## HOW TO COMPLETE THIS TASK
Output the listing below verbatim.
━━ DATA SUPPLIED ━━
Lemma an_expired_block_stays_expired_witness :
  let s := state_after expired_observer in
  let s' := state_after (expired_observer ++ [DeclWeakCopy 1%nat 0%nat]) in
  reachable construct_Z s ∧
  rtc (step construct_Z) s s' ∧
  weak_ptrs s !! 0%nat = Some (Some 0%nat) ∧
  WeakPtr_expired 0%nat s = Ret true s ∧
  weak_ptrs s' !! 1%nat = Some (Some 0%nat) ∧
  shared_ptrs s' !! 5%nat = None ∧
  refs (shared_ptrs s') 0%nat = 0%nat ∧
  WeakPtr_expired 1%nat s' = Ret true s' ∧
  WeakPtr_lock 1%nat 5%nat s'
  = Ret tt (with_shared_ptrs (<[5%nat := None]> (shared_ptrs s')) s').
Proof.
  intros s s'.
  assert (reachable construct_Z s) as Hr.
  { apply (state_after_reachable expired_observer). vm_compute. reflexivity. }
  assert (rtc (step construct_Z) s s') as Hs.
  { apply (run_fitting_steps construct_Z [DeclWeakCopy 1%nat 0%nat]).
    vm_compute. reflexivity. }
  assert (weak_ptrs s !! 0%nat = Some (Some 0%nat)) as Hw by (vm_compute; reflexivity).
  assert (WeakPtr_expired 0%nat s = Ret true s) as He by (vm_compute; reflexivity).
  assert (weak_ptrs s' !! 1%nat = Some (Some 0%nat)) as Hw' by (vm_compute; reflexivity).
  assert (shared_ptrs s' !! 5%nat = None) as Hx by (vm_compute; reflexivity).
  split; [exact Hr|]. split; [exact Hs|]. split; [exact Hw|]. split; [exact He|].
  split; [exact Hw'|]. split; [exact Hx|].
  exact (an_expired_block_stays_expired construct_Z s s' 0%nat 1%nat 5%nat 0%nat
           Hr Hs Hw He Hw' Hx).
Defined.

Lemma memory_left_by_a_throwing_constructor_is_never_released_witness :
  let s : @state Z nat nat := initial_state in
  let s1 := state_after failed_construction in
  let s2 := state_after (failed_construction ++ single_owner ++ [DestroyShared 0%nat]) in
  reachable construct_Z s ∧ fits s ∧
  exec construct_Z (DeclMakeShared 0%nat (-1)) s = Throw s1 ∧
  rtc (step construct_Z) s1 s2 ∧
  ∃ al,
    heap s2 !! next_addr s = Some uninitialized ∧
    block_trace (next_addr s) (trace s2) = [EvAllocate al (next_addr s)] ∧
    refs (shared_ptrs s2) (next_addr s) = 0%nat ∧
    refs (weak_ptrs s2) (next_addr s) = 0%nat.
Proof.
  intros s s1 s2.
  assert (reachable construct_Z s) as Hr by apply reachable_initial.
  assert (fits s) as Hf by (vm_compute; reflexivity).
  assert (exec construct_Z (DeclMakeShared 0%nat (-1)) s = Throw s1) as He
    by (vm_compute; reflexivity).
  assert (rtc (step construct_Z) s1 s2) as Hs.
  { apply (run_fitting_steps construct_Z (single_owner ++ [DestroyShared 0%nat])).
    vm_compute. reflexivity. }
  split; [exact Hr|]. split; [exact Hf|]. split; [exact He|]. split; [exact Hs|].
  exact (memory_left_by_a_throwing_constructor_is_never_released construct_Z s s1 s2
           (DeclMakeShared 0%nat (-1)) Hr Hf He Hs).
Defined.

(** The raw block of [failed_construction] is still in the heap after
    another block has come and gone. *)
Example failed_construction_leaks :
  heap (state_after (failed_construction ++ single_owner ++ [DestroyShared 0%nat]))
  = {[0%nat := uninitialized]}.
Proof. vm_compute. reflexivity. Qed.

Lemma only_constructions_allocate_witness :
  let s := state_after single_owner in
  let c : @stmt Z nat nat := ResetSharedPtr 0%nat (at_address 7) in
  let s' := state_after (single_owner ++ [c]) in
  (exec construct_Z c s = Ret tt s' ∨ exec construct_Z c s = Throw s') ∧
  ∃ new, trace s' = trace s ++ new ∧
    allocations new = (if creates c then 1%nat else 0%nat) ∧
    (releases c = false → length new = allocations new).
Proof.
  intros s c s'.
  assert (exec construct_Z c s = Ret tt s' ∨ exec construct_Z c s = Throw s') as He
    by (left; vm_compute; reflexivity).
  split; [exact He|].
  exact (only_constructions_allocate construct_Z s s' c He).
Defined.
━━━
## PROBLEM SOLUTION
Lemma an_expired_block_stays_expired_witness :
  let s := state_after expired_observer in
  let s' := state_after (expired_observer ++ [DeclWeakCopy 1%nat 0%nat]) in
  reachable construct_Z s ∧
  rtc (step construct_Z) s s' ∧
  weak_ptrs s !! 0%nat = Some (Some 0%nat) ∧
  WeakPtr_expired 0%nat s = Ret true s ∧
  weak_ptrs s' !! 1%nat = Some (Some 0%nat) ∧
  shared_ptrs s' !! 5%nat = None ∧
  refs (shared_ptrs s') 0%nat = 0%nat ∧
  WeakPtr_expired 1%nat s' = Ret true s' ∧
  WeakPtr_lock 1%nat 5%nat s'
  = Ret tt (with_shared_ptrs (<[5%nat := None]> (shared_ptrs s')) s').
Proof.
  intros s s'.
  assert (reachable construct_Z s) as Hr.
  { apply (state_after_reachable expired_observer). vm_compute. reflexivity. }
  assert (rtc (step construct_Z) s s') as Hs.
  { apply (run_fitting_steps construct_Z [DeclWeakCopy 1%nat 0%nat]).
    vm_compute. reflexivity. }
  assert (weak_ptrs s !! 0%nat = Some (Some 0%nat)) as Hw by (vm_compute; reflexivity).
  assert (WeakPtr_expired 0%nat s = Ret true s) as He by (vm_compute; reflexivity).
  assert (weak_ptrs s' !! 1%nat = Some (Some 0%nat)) as Hw' by (vm_compute; reflexivity).
  assert (shared_ptrs s' !! 5%nat = None) as Hx by (vm_compute; reflexivity).
  split; [exact Hr|]. split; [exact Hs|]. split; [exact Hw|]. split; [exact He|].
  split; [exact Hw'|]. split; [exact Hx|].
  exact (an_expired_block_stays_expired construct_Z s s' 0%nat 1%nat 5%nat 0%nat
           Hr Hs Hw He Hw' Hx).
Defined.

Lemma memory_left_by_a_throwing_constructor_is_never_released_witness :
  let s : @state Z nat nat := initial_state in
  let s1 := state_after failed_construction in
  let s2 := state_after (failed_construction ++ single_owner ++ [DestroyShared 0%nat]) in
  reachable construct_Z s ∧ fits s ∧
  exec construct_Z (DeclMakeShared 0%nat (-1)) s = Throw s1 ∧
  rtc (step construct_Z) s1 s2 ∧
  ∃ al,
    heap s2 !! next_addr s = Some uninitialized ∧
    block_trace (next_addr s) (trace s2) = [EvAllocate al (next_addr s)] ∧
    refs (shared_ptrs s2) (next_addr s) = 0%nat ∧
    refs (weak_ptrs s2) (next_addr s) = 0%nat.
Proof.
  intros s s1 s2.
  assert (reachable construct_Z s) as Hr by apply reachable_initial.
  assert (fits s) as Hf by (vm_compute; reflexivity).
  assert (exec construct_Z (DeclMakeShared 0%nat (-1)) s = Throw s1) as He
    by (vm_compute; reflexivity).
  assert (rtc (step construct_Z) s1 s2) as Hs.
  { apply (run_fitting_steps construct_Z (single_owner ++ [DestroyShared 0%nat])).
    vm_compute. reflexivity. }
  split; [exact Hr|]. split; [exact Hf|]. split; [exact He|]. split; [exact Hs|].
  exact (memory_left_by_a_throwing_constructor_is_never_released construct_Z s s1 s2
           (DeclMakeShared 0%nat (-1)) Hr Hf He Hs).
Defined.

(** The raw block of [failed_construction] is still in the heap after
    another block has come and gone. *)
Example failed_construction_leaks :
  heap (state_after (failed_construction ++ single_owner ++ [DestroyShared 0%nat]))
  = {[0%nat := uninitialized]}.
Proof. vm_compute. reflexivity. Qed.

Lemma only_constructions_allocate_witness :
  let s := state_after single_owner in
  let c : @stmt Z nat nat := ResetSharedPtr 0%nat (at_address 7) in
  let s' := state_after (single_owner ++ [c]) in
  (exec construct_Z c s = Ret tt s' ∨ exec construct_Z c s = Throw s') ∧
  ∃ new, trace s' = trace s ++ new ∧
    allocations new = (if creates c then 1%nat else 0%nat) ∧
    (releases c = false → length new = allocations new).
Proof.
  intros s c s'.
  assert (exec construct_Z c s = Ret tt s' ∨ exec construct_Z c s = Throw s') as He
    by (left; vm_compute; reflexivity).
  split; [exact He|].
  exact (only_constructions_allocate construct_Z s s' c He).
Defined.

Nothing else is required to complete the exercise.